Today, Lande has six national awards and 45 law review articles under his belt, as well as a textbook, several book chapters and 75 other articles published in mainstream outlets, including The Washington Post and The Atlantic, plus articles published in foreign legal publications. He has been on the SSRN list of the 15 most-downloaded antitrust scholars almost every year since 2008, and he is sought after by journalists covering antitrust cases, sometimes speaking with more than 20 reporters a day. 

A former student recalls him fondly. 

William Atkins, J.D./MBA ’92, who worked as Lande’s research assistant, says Lande cautioned him to beware the siren song and the trap of corporate law. 

“He told me, ‘You’re going down to D.C.; be careful,’” says Atkins, a partner at Pillsbury Winthrop Shaw Pittman in Northern Virginia and Washington, D.C., who specializes in intellectual property law. “He said the first thing new lawyers do is they go to Fahrney’s, to buy an expensive pen, and wear it proudly in their chest pocket. Next, they lease a Mercedes. And then they buy a house in Bethesda. And they don’t even hear the handcuffs go click-click-click.” 

Says Atkins, who might not have followed his professor’s advice to the letter: “He’s such a wonderful, delightful human.” 

Happy warrior 

Lande says he will miss interacting with students. 

“One thing that would always give me a thrill is to compare how they do at the very beginning of the semester, when they can’t read the case, they can’t understand anything about it, to how well they can perform — even at the end of the first semester.

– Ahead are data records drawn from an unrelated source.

(** Everything a successful run renders, in order. *)
Definition outputs (x : Latest) (vol_threshold : Z) : list element :=
  [ price_metric x; vol_metric x; regime_badge x vol_threshold;
    Subheader "Price vs. Volatility Regime";
    Pyplot (chart x vol_threshold);
    Expander "View Raw Data" (Dataframe (tail 30 (prices x))) ].

Definition dquote : string := String (ascii_of_nat 34) EmptyString.

Definition header : M unit :=
  do render (Title "⚡ Market Regime Analyzer") then
  render (Markdown ("
**Powered by Goldman Sachs `gs-quant`**
This tool analyzes the " ++ dquote ++ "Volatility Regime" ++ dquote ++
" of an asset to determine if the market is currently in a state of *Panic* or *Stability*.
")).

(** One run of the script, from a page that starts empty; the memo table
    and the request count carry over from the runs before. *)
Definition app (env : Env) (ui : Interaction) (s : State) : result unit * State :=
  (do header then
   let* inputs := sidebar_inputs ui in
   let '(ticker, period, vol_threshold) := inputs in
   main_analytics env ticker period vol_threshold)
  {| page := []; cache := cache s; requests := requests s |}.

(** ** The volatility engine, as the specification words it

    [volatility] above is the analytics library's routine and its code is
    not part of the source.  Section 4.2 of the specification gives its
    contract, [rollingVolatility(prices, windowSize)]; this module writes
    that contract out. *)

Module VolatilityEngine.

Section Rolling.

Context {price value : Type}.

(** The statistic computed from the prices of one window. *)
Variable stat : list price -> value.

(** Each row of the series with its position. *)
Definition indexed (prices : list (Date * price)) : list (nat * (Date * price)) :=
  combine (seq 0 (length prices)) prices.

(** The prices whose consecutive changes are the trailing [windowSize]
    daily returns ending at position [i]: positions [i - windowSize]
    (or the start of the series) to [i]. *)
Definition trailing (prices : list (Date * price)) (windowSize i : nat) : list price :=
  map snd (firstn (S i - (i - windowSize)) (skipn (i - windowSize) prices)).

(** Modelled from the spec: the volatility routine, which is missing
    from the source.  One point for each date index
    [i >= windowSize - 1], carrying the date at [i] and the statistic
    of the window ending at [i]; [windowSize] must be a positive
    integer at most the length of the series, otherwise the result is
    the empty series. *)
Definition rollingVolatility (prices : list (Date * price)) (windowSize : Z)
    : list (Date * value) :=
  if (0 <? windowSize) && (windowSize <=? Z.of_nat (length prices)) then
    map (fun '(i, (d, _)) => (d, stat (trailing prices (Z.to_nat windowSize) i)))
        (skipn (Z.to_nat windowSize - 1) (indexed prices))
  else [].

End Rolling.

(** The statistic over the reals. *)
Section Statistic.

(** The return convention, which the specification leaves open:
    from the previous price and the price. *)
Variable daily_return : R -> R -> R.

Fixpoint returns (ps : list R) : list R :=
  match ps with
  | p0 :: (p1 :: _) as rest => daily_return p0 p1 :: returns rest
  | _ => []
  end.

Definition total (xs : list R) : R := fold_right Rplus 0%R xs.

Definition mean (xs : list R) : R := (total xs / INR (length xs))%R.

Definition variance (xs : list R) : R :=
  mean (map (fun x => Rsqr (x - mean xs)) xs).

(** Modelled from the spec: the statistic of the missing routine, the
    standard deviation of the returns of the window scaled by the
    annualization factor, the square root of 252 trading days, as a
    fraction. *)
Definition annualized_std (ps : list R) : R :=
  (sqrt 252 * sqrt (variance (returns ps)))%R.

End Statistic.

Definition simple_return (p0 p1 : R) : R := (p1 / p0 - 1)%R.
Definition log_return (p0 p1 : R) : R := ln (p1 / p0).

End VolatilityEngine.

(** What is on the page when the chart cannot be drawn. *)
Definition before_chart (x : Latest) (vol_threshold : Z) : list element :=
  [ price_metric x; vol_metric x; regime_badge x vol_threshold;
    Subheader "Price vs. Volatility Regime" ].

(** ** Statements about the page, as the specification words them *)

(** No partial results: when the body of the [try] raises, only the error
    message is on the page. *)
Definition no_partial_results (env : Env) (ticker period : string)
    (vol_threshold : Z) (s : State) : Prop :=
  forall e,
    fst (analytics env ticker period vol_threshold s) = Raise e ->
    page (snd (main_analytics env ticker period vol_threshold s))
    = (page s ++ [ErrorBox (error_message ticker)])%list.

(** The percentage the metric displays exceeds the threshold, and is at
    least the threshold. *)
Definition displayed_exceeds (x : float) (t : Z) : Prop :=
  match x with
  | S754_nan => False
  | S754_infinity s => s = false
  | _ => match shown_hundredths x with
         | Some h => 100 * t < h
         | None => False
         end
  end.

Definition displayed_at_least (x : float) (t : Z) : Prop :=
  match x with
  | S754_nan => False
  | S754_infinity s => s = false
  | _ => match shown_hundredths x with
         | Some h => 100 * t <= h
         | None => False
         end
  end.

(** The badge is the high-volatility one exactly when the displayed
    percentage exceeds the threshold. *)
Definition badge_matches_display (x : Latest) (vol_threshold : Z) : Prop :=
  regime_badge x vol_threshold = Column 3 (ErrorBox (status HIGH_VOLATILITY))
  <-> displayed_exceeds (current_vol x) vol_threshold.

(** The three widgets of the sidebar, and the values they return. *)
Definition configuration_widgets : list element :=
  [ Sidebar (TextInput "Ticker Symbol" "SPY"
               "Enter a valid Yahoo Finance ticker (e.g., AAPL, BTC-USD, TSLA)");
    Sidebar (Selectbox "Lookback Period" ["1y"; "2y"; "5y"; "10y"] 1);
    Sidebar (Slider "Volatility Alert Threshold (%)" 10 50 20) ].

Definition input_values (ui : Interaction) : string * string * Z :=
  (match typed_ticker ui with Some t => t | None => "SPY" end,
   match chosen_period ui with
   | Some i => if (i <? 4)%nat then nth i period_options "" else "2y"
   | None => "2y"
   end,
   match slid_threshold ui with
   | Some z => if (10 <=? z) && (z <=? 50) then z else 20
   | None => 20
   end).
(** How a run ends, by whether a call failed. *)
Lemma ConvertToHLS_ending
    (run : Runner node) (variants : list variant) (inputPath id : string)
    (w : node) :
  valid_name id = true ->
  let r := ConvertToHLS run variants inputPath id w in
  if existsb failed (map fst (trace_of r)) then
    Status (final_state r) id = JobAbsent
  else
    Status (final_state r) id = JobReady /\
    walk ["hls"; id; "master.m3u8"] (final_state r) =
      Ok (File (masterContent variants)).
Proof.
  intros Hid r. subst r. rewrite ConvertToHLS_eq. cbv zeta.
  destruct (os_RemoveAll (filepath_Join [hlsDir; id]) w) as [e1 w1].
  destruct (os_MkdirAll (filepath_Join [hlsDir; id]) w1) as [e2 w2].
  pose proof (encode_variants_spec run inputPath (filepath_Join [hlsDir; id])
                variants w2) as Hs.
  cbv zeta in Hs.
  destruct (encode_variants run inputPath (filepath_Join [hlsDir; id])
              variants w2) as [[ok w3] t3].
  destruct Hs as [_ Hs]. destruct ok.
  - destruct Hs as [_ Hf].
    destruct (os_WriteFile _ _ w3) as [[e4|] w4] eqn:E4.
    + pose proof (removed_job_absent id w4 Hid) as [Ha _].
      destruct (os_RemoveAll (filepath_Join [hlsDir; id]) w4) as [e5 w5].
      unfold trace_of, final_state. cbn [fst snd app map existsb failed].
      rewrite map_app, existsb_app, Hf. exact Ha.
    + unfold trace_of, final_state. cbn [fst snd app map existsb failed].
      rewrite map_app, existsb_app, Hf. cbn.
      apply WriteFile_written in E4.
      rewrite (outputDir_eq id Hid), (masterPlaylistPath_eq id Hid),
        (resolve_masterPath id Hid) in E4.
      split; [| exact E4].
      rewrite (Status_tree _ id Hid).
      apply (walk_snoc ["hls"; id]) in E4 as (m & -> & ->). reflexivity.
  - destruct Hs as (done & v & rest & f & t0 & _ & -> & _ & _).
    pose proof (removed_job_absent id w3 Hid) as [Ha _].
    destruct (os_RemoveAll (filepath_Join [hlsDir; id]) w3) as [e5 w5].
    unfold trace_of, final_state. cbn [fst snd app map existsb failed].
    rewrite !map_app, !existsb_app. cbn [map fst existsb failed].
    rewrite orb_true_r. exact Ha.
Qed.
(** X12: a selected path whose table cannot be opened makes [ms_chosen]
    raise RuntimeError after it has recorded the path as the selected
    Measurement Set: status text, axis options, buttons and figure are as
    before, and [run_plot], run on the state it leaves, raises
    RuntimeError as well. *)
Theorem ms_chosen_unopenable_table :
  forall (s : State Image Scalar) v,
    value (ms_select s) = Some v -> v <> "" ->
    open_table env (abspath env v) = None ->
    let p := abspath env v in
    let s' := set_trace (trace s ++ [p]) (set_selected_ms (Some p) s) in
    ms_chosen env s = Raised RuntimeError s'
    /\ (forall xcol ycol ci,
           p <> "" ->
           value (select_x s) = Some xcol ->
           value (select_y s) = Some ycol ->
           corr_index (select_corr s) = Ok ci ->
           plot s' = Raised RuntimeError (set_trace (trace s' ++ [p]) s')).
Proof.
  intros s v Hval Hv Hopen p s'. split.
  - unfold ms_chosen. rewrite Hval, (truthy_Some Hv).
    unfold run_io. rewrite load_ms_columns_eq, Hopen.
    reflexivity.
  - intros xcol ycol ci Hp Hx Hy Hci. unfold run_plot.
    change (selected_ms s') with (Some p). rewrite (truthy_Some Hp).
    cbn [negb]. change (select_corr s') with (select_corr s).
    change (select_x s') with (select_x s).
    change (select_y s') with (select_y s).
    rewrite Hci, Hx, Hy. unfold run_io, load_ms_data, io_bind, table.
    unfold p. rewrite Hopen. reflexivity.
Qed.

(** X13: choosing a Measurement Set never gets through.  For every
    non-empty selection [ms_chosen] records the path and raises, TypeError
    when the table opens and RuntimeError when it does not, before it sets
    an axis option or enables a button.  So after any sequence of user
    events the Plot and Export buttons are still disabled, the status
    line is empty, the figure is the empty figure of the start and nothing
    was exported. *)
Theorem ms_chosen_never_returns :
  (forall (s : State Image Scalar) v,
      value (ms_select s) = Some v -> v <> "" ->
      exists e,
        (e = TypeError \/ e = RuntimeError)
        /\ ms_chosen env s
           = Raised e
               (set_trace (trace s ++ [abspath env v])
                  (set_selected_ms (Some (abspath env v)) s)))
  /\ (forall evs,
         let s := run shade col_min col_max scalar_sub env
                    (state_of (bokeh_app Image Scalar env)) evs in
         plot_button_disabled s = true
         /\ export_button_disabled s = true
         /\ status_div s = ""
         /\ outfig s = mk_figure "Scribble Plot" (empty_render Image Scalar)
         /\ exported s = []).
Proof.
  split.
  - intros s v Hval Hv. rewrite (ms_chosen_raises env s Hval Hv).
    destruct (open_table env (abspath env v)); eexists; split;
      try reflexivity; auto.
  - intros evs s.
    destruct (run_idle shade col_min col_max scalar_sub env evs _
                (bokeh_app_idle Image Scalar env))
      as (_ & _ & _ & _ & _ & _ & _ & _ & _ & Hp & He & Hst & Hfig & Hex).
    repeat split; assumption.
Qed.

(** X14: Refresh, when the working directory can be listed, offers the
    candidates found, selects none, empties the axis options, disables
    Plot and Export, and blanks the status text and the figure; it keeps
    the path that was selected; and a second Refresh changes nothing. *)
Theorem update_ms_list_resets :
  forall (s : State Image Scalar) dirs,
    list_possible_ms_dirs env "." = Ok dirs ->
    exists s',
      update_ms_list env s = Returned s'
      /\ ms_select s' = mk_select dirs None
      /\ axis_opts s' = [] /\ options (select_x s') = []
      /\ options (select_y s') = []
      /\ options (select_group s') = ["None"]
      /\ plot_button_disabled s' = true
      /\ export_button_disabled s' = true
      /\ status_div s' = ""
      /\ outfig s' = mk_figure "Scribble Plot" (empty_render Image Scalar)
      /\ selected_ms s' = selected_ms s
      /\ update_ms_list env s' = Returned s'.
Proof.
  intros s dirs Hls.
  assert (Hassign :
            forall s0 : State Image Scalar,
              assign_ms env None s0
              = Returned (set_ms_select
                            (mk_select (options (ms_select s0)) None) s0)).
  { intros s0. unfold assign_ms, ms_chosen.
    destruct (opt_eqb (value (ms_select s0)) None); reflexivity. }
  eexists. split.
  - unfold update_ms_list. rewrite Hls, Hassign. reflexivity.
  - do 10 (split; [reflexivity |]).
    unfold update_ms_list. rewrite Hls, Hassign.
    destruct s. vm_compute. reflexivity.
Qed.

End ChoiceMore.

Lemma ms_chosen_unopenable_table_witness :
  let s' := set_trace (trace Demo.ghost_picked ++ ["/w/ghost.ms"])
              (set_selected_ms (Some "/w/ghost.ms") Demo.ghost_picked) in
  ms_chosen Demo.env Demo.ghost_picked = Raised RuntimeError s'
  /\ status_div s' = ""
  /\ run_plot Demo.shade Demo.col_min Demo.col_max Z.sub Demo.env s'
     = Raised RuntimeError (set_trace (trace s' ++ ["/w/ghost.ms"]) s').
Proof.
  destruct (@ms_chosen_unopenable_table Z Demo.Image Z Demo.shade
              Demo.col_min Demo.col_max Z.sub Demo.env Demo.ghost_picked
              "ghost.ms") as [Hraise Hplot].
  - vm_compute. reflexivity.
  - discriminate.
  - vm_compute. reflexivity.
  - split; [exact Hraise |]. split; [vm_compute; reflexivity |].
    apply (Hplot "TIME" "ANTENNA1" None).
    + discriminate.
    + vm_compute. reflexivity.
    + vm_compute. reflexivity.
    + vm_compute. reflexivity.
Defined.

(** [obs.ms] is chosen, the axes are set from the browser, and Plot and
    Export are clicked: nothing has happened. *)
Lemma ms_chosen_never_returns_witness :
  (exists e,
      (e = TypeError \/ e = RuntimeError)
      /\ ms_chosen Demo.env Demo.obs_picked
         = Raised e
             (set_trace (trace Demo.obs_picked ++ [abspath Demo.env "obs.ms"])
                (set_selected_ms (Some (abspath Demo.env "obs.ms"))
                   Demo.obs_picked)))
  /\ exported
       (run Demo.shade Demo.col_min Demo.col_max Z.sub Demo.env
          (state_of (bokeh_app Demo.Image Z Demo.env))
          [PickMs (Some "obs.ms"); PickX (Some "TIME");
           PickY (Some "ANTENNA1"); ClickPlot; ClickExport])
     = [].
Proof.
  destruct (@ms_chosen_never_returns Z Demo.Image Z Demo.shade Demo.col_min
              Demo.col_max Z.sub Demo.env) as [Hraise Hreach].
  split.
  - apply (Hraise Demo.obs_picked "obs.ms"); [reflexivity | discriminate].
  - apply (Hreach [PickMs (Some "obs.ms"); PickX (Some "TIME");
                   PickY (Some "ANTENNA1"); ClickPlot; ClickExport]).
Defined.

Lemma update_ms_list_resets_witness :
  exists s',
    update_ms_list Demo.env (Demo.chosen "obs.ms") = Returned s'
    /\ ms_select s' = mk_select Demo.ms_dirs None
    /\ plot_button_disabled s' = true
    /\ selected_ms s' = Some "/w/obs.ms"
    /\ update_ms_list Demo.env s' = Returned s'.
Proof.
  destruct (@update_ms_list_resets Z Demo.Image Z Demo.env
              (Demo.chosen "obs.ms") Demo.ms_dirs)
    as (s' & Hrun & Hms & _ & _ & _ & _ & Hp & _ & _ & _ & Hsel & Hagain).
  - vm_compute. reflexivity.
  - exists s'. repeat split; assumption.
Defined.

(** ** What holds in every state the user can reach (current version) *)

Section ReachMore.

Variable V : Type.
Variable Image : Type.
Variable Scalar : Type.
Variable shade : DataFrame V -> string -> string -> Image.
Variable col_min : series V -> Scalar.
Variable col_max : series V -> Scalar.
Variable scalar_sub : Scalar -> Scalar -> Scalar.
Variable env : Env V.

Local Abbreviation plot := (run_plot shade col_min col_max scalar_sub env).
Local Abbreviation step' := (step shade col_min col_max scalar_sub env).
Local Abbreviation run' := (run shade col_min col_max scalar_sub env).
Local Abbreviation start := (state_of (bokeh_app Image Scalar env)).


End ReachMore.


Section InvariantMore.

Variable V : Type.
Variable Image : Type.
Variable Scalar : Type.
Variable shade : DataFrame V -> string -> string -> Image.
Variable col_min : series V -> Scalar.
Variable col_max : series V -> Scalar.
Variable scalar_sub : Scalar -> Scalar -> Scalar.
Variable env : Env V.

Local Abbreviation State' := (State Image Scalar).
Local Abbreviation plot := (run_plot shade col_min col_max scalar_sub env).
Local Abbreviation step' := (step shade col_min col_max scalar_sub env).
Local Abbreviation run' := (run shade col_min col_max scalar_sub env).
Local Abbreviation start := (state_of (bokeh_app Image Scalar env)).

It’s thrilling to watch,” he says. “To think that I might have had something to do with their progress is just wonderful.” 

Lande’s colleagues will miss his upbeat nature in addition to his erudition. 

“I guess you could call him the happy warrior of antitrust, because he doesn’t get jaded,” Bessler says. “He just accepts what’s happening at the moment and says, ‘Well, how can we make it better going forward?’” 

Lande was honored at the law school on March 10, 2023 with a daylong symposium, “The Quest for Progressive Antitrust: A Symposium Honoring Professor Robert H. Lande.” Speakers included U.S. Assistant Attorney General for Antitrust Jonathan Kanter and U.S. Sen. Amy Klobuchar (D-Minn.), chair of the Senate Judiciary Antitrust Subcommittee. Also present were the authors of articles contributed to the Festschrift, including colleagues from the American Antitrust Institute, where Lande is a founding member of its board of directors.  

The Festschrift was published as the Spring 2024 issue of the University of Baltimore Law Review and, at 514 pages, is its largest issue ever.